Between the 28th and 30th August I attended the International Pension & Employee Benefits Lawyers Association’s (IPEBLA) 18th International Conference in Amsterdam. It was fantastic to meet with lawyers from across multiple international jurisdictions to discuss trends and issues in pension law.
At the conference, I spoke as part of a panel on; “Your Employer is Bankrupt, now what? Developments in minimum levels of protection for DB pensions”. As part of this discussion, I covered the following key questions for a pension scheme whose sponsoring employer is soon to go insolvent:
- What steps can trustees take if they are informed of a sponsoring employer’s insolvency before the event?
- What happens to the pension scheme on insolvency?
- What are the Pension Regulator’s (TPR) ‘moral hazard powers’ and when might they be used?
I also discussed the international reach of TPR. The powers of TPR include, amongst others: gaining information under a section 72 notice; issuing contribution notices; and making financial support directions. We are supportive of the government and TPR in their use of these powers to protect the savings of pension scheme members.
To date there have been several cases of TPR using these powers internationally, however, this still remains a relatively untested area.

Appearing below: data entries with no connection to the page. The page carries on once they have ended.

(** A refusal. *)
Lemma abs_refused i c frame w w' :
  w_conns w !! i = Some c -> replied i c frame (conn_subs c) w w' -> abs w' = effect cfg (Answer i frame) (abs w).
Proof using Type.
  intros Hi Hr. rewrite (abs_replied i c frame _ w w' _ Hi Hr eq_refl). apply map_eq. intros j. cbn.
  rewrite !lookup_alter. case_decide as Hj; [subst j|done]. by rewrite abs_member, Hi.
Qed.

(** ** Names and channels *)

Lemma held_joined w i n : n ∈ dom (held w i) <-> exists m, abs w !! i = Some m /\ n ∈ joined m.
Proof using Type.
  unfold held. rewrite abs_member. destruct (w_conns w !! i) as [c|]; cbn; [|set_solver].
  split; [by eexists|]. by intros (m & [= <-] & ?).
Qed.

Lemma members_elem s n i : i ∈ members s n <-> exists m, s !! i = Some m /\ n ∈ joined m.
Proof using Type.
  unfold members. rewrite elem_of_dom. unfold is_Some. setoid_rewrite map_lookup_filter_Some. done.
Qed.

(** The subscribers of the channel a name is registered under are the members
    that joined the name. *)
Lemma registered_members r h S n l :
  store_ok r h S -> reg_abs r !! n = Some l ->
  forall j, j ∈ Subscribers (chan_at l h) <-> n ∈ dom (S j).
Proof using Type.
  intros Hok Hl j. assert (Name (chan_at l h) = n) as Hname by (by eapply ok_named; [apply Hok|]).
  rewrite elem_of_dom. split.
  - intros Hj. apply (st_subs _ _ _ Hok) in Hj. rewrite Hname in Hj. by eexists.
  - intros [l' Hl']. destruct (st_held _ _ _ Hok _ _ _ Hl') as (_ & Hn' & Hin).
    assert (reg_abs r !! n = Some l') as He; [|congruence].
    rewrite <- Hn'. eapply st_live; [done|]. by eapply elem_nonempty.
Qed.

Lemma subscribers_members w r h n l :
  store_ok r h (held w) -> reg_abs r !! n = Some l ->
  forall j, j ∈ Subscribers (chan_at l h) <-> j ∈ members (abs w) n.
Proof using Type. intros Hok Hl j. rewrite members_elem, <- held_joined. by eapply registered_members. Qed.

(** A held channel is the registered one of its name. *)
Lemma held_registered r h S i n l : store_ok r h S -> S i !! n = Some l -> reg_abs r !! n = Some l.
Proof using Type.
  intros Hok Hi. destruct (st_held _ _ _ Hok _ _ _ Hi) as (_ & <- & Hin).
  eapply st_live; [done|]. by eapply elem_nonempty.
Qed.

Lemma channel_members w n : world_ok w -> channel_size n w = size (members (abs w) n).
Proof using Type.
  intros Hok. unfold channel_size. destruct (reg_abs (w_reg w) !! n) as [l|] eqn:Hl.
  - f_equal. apply set_eq. intros j. apply subscribers_members with (w_reg w); [apply Hok|done].
  - symmetry. apply size_empty_iff. apply set_equiv. intros j. rewrite members_elem, <- held_joined, elem_of_dom.
    split; [|set_solver]. intros [l Hj%(held_registered _ _ _ _ _ _ (wo_store _ Hok))]. congruence.
Qed.

Lemma member_deliver m c : member_of (deliver cfg m c) = offer cfg m (member_of c).
Proof using Type.
  unfold deliver, offer. cbn. destruct (closed c) eqn:Hcl; [done|].
  destruct (Apply _ _ _ _ _) as [[] q]; unfold member_of; cbn; by rewrite Hcl.
Qed.

(** A broadcast on a channel is one to its name. *)
Lemma abs_Broadcast l n m w :
  (forall j, j ∈ Subscribers (chan_at l (w_heap w)) <-> j ∈ members (abs w) n) ->
  abs (hub_Broadcast cfg l m w) = to_all cfg n m (abs w).
Proof using Type.
  intros Hl. apply map_eq. intros j. unfold to_all. rewrite lookup_fmap, !abs_member, hub_Broadcast_conns.
  specialize (Hl j). rewrite members_elem, abs_member in Hl.
  destruct (w_conns w !! j) as [c|]; cbn in *; [|by case_decide].
  repeat case_decide; cbn; rewrite ?member_deliver; naive_solver.
Qed.

(** ** One operation per step *)

Definition implements w w' (o : sop) : Prop := allowed cfg (abs w) o /\ abs w' = effect cfg o (abs w).

Lemma implements_refusal i c e w w' :
  w_conns w !! i = Some c -> closed c = false -> replied i c (error_frame e) (conn_subs c) w w' ->
  implements w w' (Answer i (error_frame e)).
Proof using Type.
  intros Hi Hcl Hr. split; [|by apply (abs_refused i c)]. exists (member_of c), e. split; [by apply abs_open|done].
Qed.

(** An ack, with new names. *)
Lemma abs_acked i c frame subs' f w w' :
  w_conns w !! i = Some c -> replied i c frame subs' w w' -> dom subs' = f (dom (conn_subs c)) ->
  abs w' = alter (fun m => hand frame (set_joined f m)) i (abs w).
Proof using Type.
  intros Hi Hr Hd. rewrite (abs_replied i c frame subs' w w' _ Hi Hr Hd). apply alter_ext.
  intros m. rewrite abs_member, Hi. intros [= <-]. done.
Qed.
(* ===== verification/Lines.v ===== *)
(** * The sharded fan-out, as a specification

    With the pool a publish is not one operation: its event waits in the line of
    its channel's shard, and reaches whoever is a member when a worker gets to
    it.  The specification of [Spec] with such lines; and the server with the
    sharded pool, each of whose steps is a run of at most two operations of
    it. *)
From S2P Require Import Prelude GoStd Utf8 Token Channel Registry Sweep Limiter Hub Frame Conn Handler World Membership Run Protocol Service Fanout Spec.
From stdpp Require Import options.

(** ** The specification *)

(** A waiting event; one whose channel was collected meanwhile is for nobody. *)
Record event : Type := MkEvent {
  ev_name : string;
  ev_frame : string;
  ev_live : bool;
}.

Record lines_service : Type := MkLines {
  now : service;
  lines : list (list event);
}.

Inductive lop : Type :=
  | Now (o : sop)
  | Queue (i : conn_id) (n : string) (data : option string) (id : string)
  | Serve (k : nat)
  | Forget (X : gset string).

Definition line_of (s : lines_service) (n : string) : nat := shardFor (length (lines s)) n.

Definition forget (X : gset string) (e : event) : event :=
  MkEvent (ev_name e) (ev_frame e) (ev_live e && negb (bool_decide (ev_name e ∈ X))).

Definition serve (cfg : Config) (e : event) (s : service) : service :=
  if ev_live e then to_all cfg (ev_name e) (ev_frame e) s else s.

Definition leffect (cfg : Config) (o : lop) (s : lines_service) : lines_service :=
  match o with
  | Now o => MkLines (effect cfg o (now s)) (lines s)
  | Queue _ n data id =>
      MkLines (now s) (alter (.++ [MkEvent n (event_frame n data id) true]) (line_of s n) (lines s))
  | Serve k =>
      match lines s !! k with
      | Some (e :: q) => MkLines (serve cfg e (now s)) (<[k := q]> (lines s))
      | _ => s
      end
  | Forget X => MkLines (now s) (map (forget X) <$> lines s)
  end.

An interesting parallel is the case of SFO v KBR, in which the power of the SFO to enforce its power to request information under the Criminal Justice Act 1987 against overseas entities was not wholly supported by the Courts. Our colleagues Justin Briggs and Joelle Chess have commented on this case last year.
Justin and Joelle pointed out that TPR’s powers are granted under a different statutory regime to the SFO’s powers, meaning they may be more extensive in scope and could be applied extra-territorially. However, they also note that there is room for argument on this and TPR’s use of its powers internationally still remains untested in the courts.